(Materials provided)

Lemma find_redis_notes_unfetchable (db : redis) (request : search_request)
    (ts : Z) :
  store_wf db → str ts ∈ resolve db request → stored_note db ts = None →
  find_redis_notes request db = Raise AttributeError.
Proof.
  intros Hwf Hts Hnone. apply find_redis_notes_tail; [done|].
  intros raw Hraw. unfold mbind, M_bind.
  rewrite for_list_int.
  2:{ apply Forall_forall. intros m Hm. rewrite Hraw in Hm.
      apply elem_of_elements in Hm.
      destruct (resolve_members _ _ _ Hwf Hm) as [ts' ->].
      rewrite int_str. eauto. }
  assert (merge_sort Z.le (omap int raw) = sorted_timestamps db request) as ->.
  { apply merge_sort_perm. by rewrite Hraw. }
  apply elem_of_sorted_timestamps in Hts; [|done].
  rewrite bool_decide_eq_false_2.
  2:{ intros Hempty. rewrite Hempty in Hts. by apply elem_of_nil in Hts. }
  rewrite mget_stored_notes, for_list_decode_None; [done|].
  apply list_elem_of_fmap. eauto.
Qed.
(** X8.  For a model of either class built from [a] with at least one
    hidden layer, [get_resilience_index] returns exactly on the inputs the
    index network accepts: those with [interaction_var_size] columns
    without reduction; with reduction, those with as many columns as the
    basis has rows, the basis having at least [k_dim] columns.  The result
    has one row per observation and as many columns as the last hidden
    width. *)
Theorem resilience_index_accepts (a : args) (m : model) (x : tensor)
    (tr : list site) :
  is_model a m ->
  a_hidden_layer_sizes a <> [] ->
  ((exists v, get_resilience_index_of m x tr = Ok (v, tr)) <-> index_accepts a x) /\
  (forall v tr', get_resilience_index_of m x tr = Ok (v, tr') ->
     nrows v = nrows x /\ ncols v = last (a_hidden_layer_sizes a) 0).
Proof.
  intros Hm Hne.
  destruct m as [s|s]; cbn [is_model get_resilience_index_of] in *.
  - destruct (bayes_model_arch _ _ Hm) as (_ & _ & Ha).
    pose proof (f_equal (@arch_svd _ _) Ha) as Esvd.
    pose proof (f_equal (@arch_svd_matrix _ _) Ha) as Esm.
    pose proof (f_equal (@arch_k_dim _ _) Ha) as Ek.
    pose proof (f_equal (@arch_layers _ _) Ha) as Els.
    cbn in Esvd, Esm, Ek, Els.
    destruct (layer_shapes_ends _ _ Els Hne) as (Hls & _ & Hfirst & _ & Hlast).
    unfold BayesMIHM.get_resilience_index. rewrite Esvd.
    split; [split|].
    + intros (v & H). steps.
      eapply reduction_accepted; eauto.
      destruct (bayes_index_layers_cols _ _ _ _ _ Hls Hs0) as [Hc _]. congruence.
    + intros Hacc.
      destruct (reduction_total a _ _ x Esm Ek Hacc) as (r & Hr & Hc & Hn).
      destruct (bayes_index_layers_total s (BayesMIHM.layers s) 0 r) as (v & Hv & _).
      { rewrite Hc. exact (layers_chain a _ Els). }
      exists v. unfold bind, lift, ret. now rewrite Hr, Hv.
    + intros v tr' H. steps.
      destruct (bayes_index_layers_cols _ _ _ _ _ Hls Hs0) as [_ Hc].
      rewrite (bayes_index_layers_rows _ _ _ _ _ Hs0).
      split; [|congruence].
      rewrite <- Esvd in Hs. exact (reduction_rows _ _ _ _ _ Hs).
  - destruct (relaxed_model_arch _ _ Hm) as (_ & _ & Ha).
    pose proof (f_equal (@arch_svd _ _) Ha) as Esvd.
    pose proof (f_equal (@arch_svd_matrix _ _) Ha) as Esm.
    pose proof (f_equal (@arch_k_dim _ _) Ha) as Ek.
    pose proof (f_equal (@arch_layers _ _) Ha) as Els.
    cbn in Esvd, Esm, Ek, Els.
    destruct (layer_shapes_ends _ _ Els Hne) as (Hls & _ & Hfirst & _ & Hlast).
    unfold RelaxedBayesMIHM.get_resilience_index. rewrite Esvd.
    split; [split|].
    + intros (v & H). steps.
      eapply reduction_accepted; eauto.
      destruct (relaxed_index_layers_cols _ _ _ _ _ Hls Hs0) as [Hc _]. congruence.
    + intros Hacc.
      destruct (reduction_total a _ _ x Esm Ek Hacc) as (r & Hr & Hc & Hn).
      destruct (relaxed_index_layers_total s (RelaxedBayesMIHM.layers s) 0 r)
        as (v & Hv & _).
      { rewrite Hc. exact (layers_chain a _ Els). }
      exists v. unfold bind, lift, ret. now rewrite Hr, Hv.
    + intros v tr' H. steps.
      destruct (relaxed_index_layers_cols _ _ _ _ _ Hls Hs0) as [_ Hc].
      rewrite (relaxed_index_layers_rows _ _ _ _ _ Hs0).
      split; [|congruence].
      rewrite <- Esvd in Hs. exact (reduction_rows _ _ _ _ _ Hs).
Qed.

End AcceptedInputs.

(End Materials provided)

Work instructions:
Return an exact copy of only the lines from the one with "destruct (relaxed_index_layers_total s" through the end of the listing above, both included.

Solved exercise:
      destruct (relaxed_index_layers_total s (RelaxedBayesMIHM.layers s) 0 r)
        as (v & Hv & _).
      { rewrite Hc. exact (layers_chain a _ Els). }
      exists v. unfold bind, lift, ret. now rewrite Hr, Hv.
    + intros v tr' H. steps.
      destruct (relaxed_index_layers_cols _ _ _ _ _ Hls Hs0) as [_ Hc].
      rewrite (relaxed_index_layers_rows _ _ _ _ _ Hs0).
      split; [|congruence].
      rewrite <- Esvd in Hs. exact (reduction_rows _ _ _ _ _ Hs).
Qed.

End AcceptedInputs.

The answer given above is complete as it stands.